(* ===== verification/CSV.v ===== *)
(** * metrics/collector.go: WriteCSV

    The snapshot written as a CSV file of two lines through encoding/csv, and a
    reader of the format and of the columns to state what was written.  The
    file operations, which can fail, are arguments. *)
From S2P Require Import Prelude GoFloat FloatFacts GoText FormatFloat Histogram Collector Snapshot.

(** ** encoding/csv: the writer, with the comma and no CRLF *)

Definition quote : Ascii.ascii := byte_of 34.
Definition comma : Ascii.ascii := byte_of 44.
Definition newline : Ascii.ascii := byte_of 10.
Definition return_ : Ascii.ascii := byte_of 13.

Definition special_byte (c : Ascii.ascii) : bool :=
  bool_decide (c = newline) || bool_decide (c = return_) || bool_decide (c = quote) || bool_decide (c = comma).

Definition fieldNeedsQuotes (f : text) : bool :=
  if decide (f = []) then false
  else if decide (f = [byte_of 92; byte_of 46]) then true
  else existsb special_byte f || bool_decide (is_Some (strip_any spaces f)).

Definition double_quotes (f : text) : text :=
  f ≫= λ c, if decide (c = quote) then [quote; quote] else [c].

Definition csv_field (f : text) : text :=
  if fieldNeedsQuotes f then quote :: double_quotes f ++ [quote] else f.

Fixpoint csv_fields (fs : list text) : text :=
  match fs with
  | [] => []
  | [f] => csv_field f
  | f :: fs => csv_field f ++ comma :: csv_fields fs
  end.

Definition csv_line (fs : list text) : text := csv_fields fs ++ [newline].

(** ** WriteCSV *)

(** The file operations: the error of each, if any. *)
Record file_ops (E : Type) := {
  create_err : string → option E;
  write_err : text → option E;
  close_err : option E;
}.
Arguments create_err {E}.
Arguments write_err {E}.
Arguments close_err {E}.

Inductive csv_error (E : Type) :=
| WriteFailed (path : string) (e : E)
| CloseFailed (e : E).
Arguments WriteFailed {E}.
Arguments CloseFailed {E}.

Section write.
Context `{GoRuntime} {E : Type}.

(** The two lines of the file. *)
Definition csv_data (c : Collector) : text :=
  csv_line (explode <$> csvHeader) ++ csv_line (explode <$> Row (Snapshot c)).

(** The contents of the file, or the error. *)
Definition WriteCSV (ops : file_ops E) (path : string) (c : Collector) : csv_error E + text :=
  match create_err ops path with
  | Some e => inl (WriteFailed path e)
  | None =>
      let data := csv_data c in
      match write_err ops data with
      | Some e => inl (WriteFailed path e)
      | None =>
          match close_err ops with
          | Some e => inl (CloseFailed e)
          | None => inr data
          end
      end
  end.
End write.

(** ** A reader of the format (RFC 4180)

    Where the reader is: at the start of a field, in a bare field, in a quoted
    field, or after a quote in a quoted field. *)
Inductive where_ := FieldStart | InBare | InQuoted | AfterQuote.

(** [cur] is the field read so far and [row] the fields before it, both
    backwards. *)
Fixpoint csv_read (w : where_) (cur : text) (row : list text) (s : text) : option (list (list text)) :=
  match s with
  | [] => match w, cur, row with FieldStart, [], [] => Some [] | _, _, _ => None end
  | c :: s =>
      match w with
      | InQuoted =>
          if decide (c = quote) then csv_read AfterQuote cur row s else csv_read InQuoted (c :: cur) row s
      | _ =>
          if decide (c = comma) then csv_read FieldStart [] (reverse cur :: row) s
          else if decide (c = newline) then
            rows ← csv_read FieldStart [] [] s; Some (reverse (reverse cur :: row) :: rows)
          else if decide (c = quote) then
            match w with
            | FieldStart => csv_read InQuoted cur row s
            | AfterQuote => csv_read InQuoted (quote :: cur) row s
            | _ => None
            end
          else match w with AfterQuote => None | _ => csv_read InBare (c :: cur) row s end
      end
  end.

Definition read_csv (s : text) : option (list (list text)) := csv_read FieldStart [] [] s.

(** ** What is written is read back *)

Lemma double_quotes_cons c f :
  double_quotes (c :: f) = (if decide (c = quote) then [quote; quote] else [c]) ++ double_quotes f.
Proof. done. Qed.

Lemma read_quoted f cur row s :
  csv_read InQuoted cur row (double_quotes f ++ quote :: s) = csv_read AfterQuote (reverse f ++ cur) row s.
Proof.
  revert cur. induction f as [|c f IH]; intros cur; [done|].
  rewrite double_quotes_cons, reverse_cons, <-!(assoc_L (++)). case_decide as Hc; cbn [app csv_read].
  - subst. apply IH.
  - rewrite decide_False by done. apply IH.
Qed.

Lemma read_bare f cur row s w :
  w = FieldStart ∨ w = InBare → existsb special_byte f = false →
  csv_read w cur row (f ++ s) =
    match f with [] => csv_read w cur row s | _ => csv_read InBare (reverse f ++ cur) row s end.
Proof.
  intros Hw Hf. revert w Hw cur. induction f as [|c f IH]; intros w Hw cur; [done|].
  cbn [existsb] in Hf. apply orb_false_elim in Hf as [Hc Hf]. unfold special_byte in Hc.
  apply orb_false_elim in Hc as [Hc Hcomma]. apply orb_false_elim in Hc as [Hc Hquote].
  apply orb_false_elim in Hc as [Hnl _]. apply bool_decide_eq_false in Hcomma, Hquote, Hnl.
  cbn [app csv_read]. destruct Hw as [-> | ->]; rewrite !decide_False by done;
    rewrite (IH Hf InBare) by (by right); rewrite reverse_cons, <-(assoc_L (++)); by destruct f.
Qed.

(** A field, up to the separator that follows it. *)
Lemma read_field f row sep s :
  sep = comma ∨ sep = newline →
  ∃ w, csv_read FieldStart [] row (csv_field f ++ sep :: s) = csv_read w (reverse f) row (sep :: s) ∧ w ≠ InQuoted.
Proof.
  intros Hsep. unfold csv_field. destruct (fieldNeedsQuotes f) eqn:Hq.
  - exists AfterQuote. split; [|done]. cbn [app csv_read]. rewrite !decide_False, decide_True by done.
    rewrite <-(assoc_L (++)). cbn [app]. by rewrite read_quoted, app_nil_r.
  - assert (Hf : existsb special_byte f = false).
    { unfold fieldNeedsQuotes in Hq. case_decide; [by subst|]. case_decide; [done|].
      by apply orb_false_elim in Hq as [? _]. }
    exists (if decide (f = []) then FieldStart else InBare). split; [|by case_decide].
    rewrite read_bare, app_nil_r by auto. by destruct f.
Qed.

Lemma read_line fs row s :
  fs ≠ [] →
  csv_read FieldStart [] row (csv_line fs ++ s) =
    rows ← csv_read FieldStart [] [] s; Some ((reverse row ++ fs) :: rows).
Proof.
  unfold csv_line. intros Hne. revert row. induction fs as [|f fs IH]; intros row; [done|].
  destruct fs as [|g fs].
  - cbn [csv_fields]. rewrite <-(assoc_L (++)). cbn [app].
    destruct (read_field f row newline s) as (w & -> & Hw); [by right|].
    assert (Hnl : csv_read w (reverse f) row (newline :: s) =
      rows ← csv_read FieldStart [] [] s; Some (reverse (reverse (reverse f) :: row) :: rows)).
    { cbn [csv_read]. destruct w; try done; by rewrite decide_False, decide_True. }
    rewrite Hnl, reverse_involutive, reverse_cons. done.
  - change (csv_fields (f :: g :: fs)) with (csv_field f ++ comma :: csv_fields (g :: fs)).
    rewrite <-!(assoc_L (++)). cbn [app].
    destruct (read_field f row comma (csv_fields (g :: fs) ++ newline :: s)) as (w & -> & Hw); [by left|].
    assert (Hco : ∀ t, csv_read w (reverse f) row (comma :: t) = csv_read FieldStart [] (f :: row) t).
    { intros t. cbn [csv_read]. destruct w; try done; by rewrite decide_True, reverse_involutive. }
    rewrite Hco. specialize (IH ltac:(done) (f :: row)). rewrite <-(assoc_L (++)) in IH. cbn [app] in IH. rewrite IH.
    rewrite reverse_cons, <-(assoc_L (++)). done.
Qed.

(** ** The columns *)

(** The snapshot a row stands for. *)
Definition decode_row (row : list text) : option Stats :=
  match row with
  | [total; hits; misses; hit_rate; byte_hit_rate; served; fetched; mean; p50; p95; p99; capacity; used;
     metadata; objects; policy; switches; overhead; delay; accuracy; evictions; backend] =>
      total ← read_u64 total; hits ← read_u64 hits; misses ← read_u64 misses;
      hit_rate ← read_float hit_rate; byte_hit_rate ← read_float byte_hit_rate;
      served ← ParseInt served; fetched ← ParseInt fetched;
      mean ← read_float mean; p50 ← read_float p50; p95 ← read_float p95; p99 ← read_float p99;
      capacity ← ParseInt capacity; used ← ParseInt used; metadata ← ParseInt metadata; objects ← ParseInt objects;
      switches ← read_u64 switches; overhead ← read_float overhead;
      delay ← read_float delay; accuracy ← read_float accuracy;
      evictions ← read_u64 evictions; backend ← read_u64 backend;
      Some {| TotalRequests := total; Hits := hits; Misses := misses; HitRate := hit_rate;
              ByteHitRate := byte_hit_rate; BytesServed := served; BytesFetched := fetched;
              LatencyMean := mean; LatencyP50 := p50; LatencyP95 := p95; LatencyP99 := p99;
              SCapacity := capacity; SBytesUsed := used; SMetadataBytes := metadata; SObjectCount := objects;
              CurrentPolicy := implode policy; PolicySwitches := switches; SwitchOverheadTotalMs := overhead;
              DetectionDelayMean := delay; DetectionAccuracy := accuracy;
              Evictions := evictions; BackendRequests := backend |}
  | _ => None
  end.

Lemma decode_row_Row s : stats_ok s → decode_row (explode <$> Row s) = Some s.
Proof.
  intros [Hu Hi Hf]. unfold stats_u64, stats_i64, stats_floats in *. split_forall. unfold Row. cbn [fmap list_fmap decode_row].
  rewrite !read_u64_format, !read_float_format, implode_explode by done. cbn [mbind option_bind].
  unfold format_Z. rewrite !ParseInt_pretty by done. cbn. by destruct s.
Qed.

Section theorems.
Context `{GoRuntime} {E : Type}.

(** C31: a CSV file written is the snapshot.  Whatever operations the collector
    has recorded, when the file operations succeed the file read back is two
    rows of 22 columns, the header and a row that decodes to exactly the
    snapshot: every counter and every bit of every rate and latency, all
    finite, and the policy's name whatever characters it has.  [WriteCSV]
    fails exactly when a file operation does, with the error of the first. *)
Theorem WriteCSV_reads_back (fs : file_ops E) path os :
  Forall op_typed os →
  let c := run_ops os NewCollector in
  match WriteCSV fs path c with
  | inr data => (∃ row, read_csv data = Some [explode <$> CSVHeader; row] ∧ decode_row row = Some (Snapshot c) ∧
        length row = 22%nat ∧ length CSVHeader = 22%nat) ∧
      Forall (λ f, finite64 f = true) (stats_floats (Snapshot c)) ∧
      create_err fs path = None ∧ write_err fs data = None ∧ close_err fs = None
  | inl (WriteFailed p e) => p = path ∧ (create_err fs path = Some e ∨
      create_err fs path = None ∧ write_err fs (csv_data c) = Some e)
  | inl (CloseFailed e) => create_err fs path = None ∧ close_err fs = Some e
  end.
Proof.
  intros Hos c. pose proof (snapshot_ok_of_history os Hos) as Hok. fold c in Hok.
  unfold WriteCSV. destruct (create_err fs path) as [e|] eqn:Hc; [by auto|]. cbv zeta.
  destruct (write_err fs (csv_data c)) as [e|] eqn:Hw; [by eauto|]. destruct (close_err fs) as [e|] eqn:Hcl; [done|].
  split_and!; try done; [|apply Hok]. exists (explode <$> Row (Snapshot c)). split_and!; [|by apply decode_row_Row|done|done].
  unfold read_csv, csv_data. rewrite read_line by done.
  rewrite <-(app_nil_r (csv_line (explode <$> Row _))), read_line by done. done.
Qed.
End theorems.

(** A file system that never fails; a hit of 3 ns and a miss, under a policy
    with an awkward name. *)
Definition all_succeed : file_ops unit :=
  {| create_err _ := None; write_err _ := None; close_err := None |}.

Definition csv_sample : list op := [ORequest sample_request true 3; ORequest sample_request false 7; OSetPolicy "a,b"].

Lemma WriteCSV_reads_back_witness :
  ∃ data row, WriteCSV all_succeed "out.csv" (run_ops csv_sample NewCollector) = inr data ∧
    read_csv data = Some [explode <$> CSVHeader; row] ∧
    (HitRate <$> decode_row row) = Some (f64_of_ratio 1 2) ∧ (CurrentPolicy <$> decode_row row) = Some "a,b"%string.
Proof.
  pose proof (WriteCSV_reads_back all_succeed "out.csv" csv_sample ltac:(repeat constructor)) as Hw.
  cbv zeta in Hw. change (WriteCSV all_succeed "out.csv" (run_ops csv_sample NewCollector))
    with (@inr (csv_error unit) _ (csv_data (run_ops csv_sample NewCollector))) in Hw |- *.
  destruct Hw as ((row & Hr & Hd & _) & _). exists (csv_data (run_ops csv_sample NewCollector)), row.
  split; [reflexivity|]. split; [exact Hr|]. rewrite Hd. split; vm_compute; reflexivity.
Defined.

+ + + +

Using the material above, quote the first line and each line after it, stopping at and including the line that holds "Definition special_byte (c".

(* ===== verification/CSV.v ===== *)
(** * metrics/collector.go: WriteCSV

    The snapshot written as a CSV file of two lines through encoding/csv, and a
    reader of the format and of the columns to state what was written.  The
    file operations, which can fail, are arguments. *)
From S2P Require Import Prelude GoFloat FloatFacts GoText FormatFloat Histogram Collector Snapshot.

(** ** encoding/csv: the writer, with the comma and no CRLF *)

Definition quote : Ascii.ascii := byte_of 34.
Definition comma : Ascii.ascii := byte_of 44.
Definition newline : Ascii.ascii := byte_of 10.
Definition return_ : Ascii.ascii := byte_of 13.

Definition special_byte (c : Ascii.ascii) : bool :=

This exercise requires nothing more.